Die bayerischen Pflegekassen, Bezirke, Städte und Landkreise beginnen mit der Gründung von landesweit zunächst fünfzehn Pflegestützpunkten. Dort werden "Informationen über alle regionalen Unterstützungsangebote" gesammelt und es soll "für eine Vernetzung aufeinander abgestimmter pflegerischer und sozialer Versorgungs- und Betreuungsangebote" gesorgt werden.
"Das Pflege-Weiterentwicklungsgesetz hatte Mitte 2008 die rechtliche Grundlage für die Gründung von Pflegestützpunkten gelegt.
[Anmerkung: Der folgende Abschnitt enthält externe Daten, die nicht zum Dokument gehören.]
(** EnsureWake of an app with a running instance returns that instance and changes nothing. *)
Lemma wp_EnsureWake_running app w :
  app ∉ locked w → has_running w app → wp (EnsureWake app) (λ _ w', ∃ fl, w' = set_faults fl w) w.
Proof.
  intros Hl [ins Hi]%RunningInstanceForApp_found. unfold EnsureWake, Wake.
  assert (∀ fl, set_locked (({[app]} ∪ locked w) ∖ {[app]}) (set_faults fl (set_locked ({[app]} ∪ locked w) w))
                = set_faults fl w) as Hback.
  { intros fl. assert (({[app]} ∪ locked w) ∖ {[app]} = locked w) as -> by set_solver. by destruct w. }
  apply wp_bind, wp_bind, wp_lockApp; [done|]. apply wp_bind, wp_fault. intros [] fl.
  - apply wp_bind, wp_unlockApp; [simpl; set_solver|]. apply wp_ret, wp_ret. exists fl. apply Hback.
  - apply wp_bind, wp_reads. cbn [rows set_faults set_locked]. rewrite Hi.
    apply wp_bind, wp_readTable. intros dep fl' _. apply wp_bind, wp_unlockApp; [simpl; set_solver|].
    apply wp_ret, wp_ret. exists fl'. rewrite <- Hback. by destruct w.
Qed.

(** Relative to [w0] only the fault oracle has advanced. *)
Definition same (w0 w : world) : Prop := ∃ fl, w = set_faults fl w0.

Lemma same_refl w : same w w.
Proof. exists (faults w). by destruct w. Qed.

Lemma same_ensure w0 w app :
  locked w0 = ∅ → has_running w0 app → same w0 w → wp (EnsureWake app) (λ _ w', same w0 w') w.
Proof.
  intros Hl Hr [fl ->]. eapply wp_mono; [apply wp_EnsureWake_running; [simpl; by rewrite Hl|done]|].
  intros ? ? [fl' ->]. exists fl'. by destruct w0.
Qed.

Lemma scaleup_same w0 w r scrape apps cpu :
  locked w0 = ∅ → (∀ a, a ∈ apps → has_running w0 (tID a)) → same w0 w →
  wp (ScaleUp.Tick r scrape (Some apps) cpu) (λ _ w', same w0 w') w.
Proof.
  intros Hl Hr Hs. unfold ScaleUp.Tick. apply wp_bind, wp_reads, wp_bind.
  eapply wp_mono; [apply (wp_for_each (same w0)); [done|]|intros; by apply wp_ret].
  intros a w' Ha Hs'. unfold ScaleUp.tick_app. case_match; [by apply wp_ret|].
  apply wp_bind, wp_reads. case_match; [by apply wp_ret|].
  apply wp_bind. eapply wp_mono; [apply same_ensure; [done|by apply Hr|exact Hs']|]. intros. by apply wp_ret.
Qed.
Am 22. Oktober 2009 war seitens des Freistaates Bayern der offizielle Auftrag zur Errichtung von Pflegestützpunkten an die Kranken- und Pflegekassen ergangen." Knapp ein halbes Jahre später sollen die ersten Pflegestützpunkt eingerichtet werden. Der Rechtsanspruch der Versicherten auf umfassende und unabhängige Pflegeberatung besteht seit dem 1.1.2009.
"Der Deutsche Berufsverband für Pflegeberufe e. V. (DBfK) begrüßt die Empfehlungen des Beirates zur Entwicklung eines neuen Pflegebedürftigkeitsbegriffes. 'Mit diesem neuen Begriff wird der individuelle Unterstützungs- und Hilfebedarf auf eine neue Grundlage gestellt', sagt Gudrun Gille, Präsidentin des DBfK. Damit würde die bisherige verrichtungsbezogene Minutenpflege wegfallen, so Gille weiter. Besonders positiv ist, dass der neue Begriff und das Begutachtungsverfahren erstmalig pflegewissenschaftlich begründet, entwickelt, erprobt und evaluiert wurden. Mit dem neuen Verfahren würden die Voraussetzungen geschaffen, für eine an dem tatsächlichen pflegebedürftiger Menschen orientierten Unterstützungs- und Hilfeangebot. Deutlich gestützt würde die Berücksichtigung von betroffenen Menschen mit eingeschränkter Alltagskompetenz auf Grund demenzieller Störungen. Der DBfK fordert eine rasche Umsetzung der Empfehlungen des Beirats im Leistungsrecht ... Besonders bedeutsam sind darüber hinaus angemessene Rahmenbedingungen und eine angemessene Vergütung für beruflich Pflegende."
zur Pressemitteilung vom 29.1.2010 auf www.dbfk.deIn der Haushaltsdebatte des Bundestags hat Philipp Rösler zum ersten Mal den Etat des Gesundheitsministeriums vorgestellt. Eine gute Gelegenheit um die Pläne für diese Legislaturperiode vorzustellen. Die Pflege kam dabei nicht vor. Hilde Mattheis (SPD) teilt dazu mit:
"Die Wahrheit ist: Die schwarz-gelbe Regierung wird mit ihren Koalitionsplänen für die Pflegeversicherung einen Angriff auf eine bislang erfolgreiche Säule unseres Sozialversicherungssystems und auf die Solidarität in unserer Gesellschaft starten.
Gegen besseres Wissen und die Lehren, die aus der Finanz- und Wirtschaftskrise zu ziehen sind, soll die sichere Umlagefinanzierung ausgehöhlt werden und die Individualisierung des Lebensrisikos Pflegebedürftigkeit betrieben werden. Und wichtige Impulse, die die Pflegereform 2008 geben hat, werden nicht weiter verfolgt. Die Förderung von Pflegeberatung und Pflegestützpunkten soll auslaufen und ob die Vorschläge des Expertenbeirats zur Reform des Pflegebedürftigkeitsbegriffs je umgesetzt werden, bleibt offen."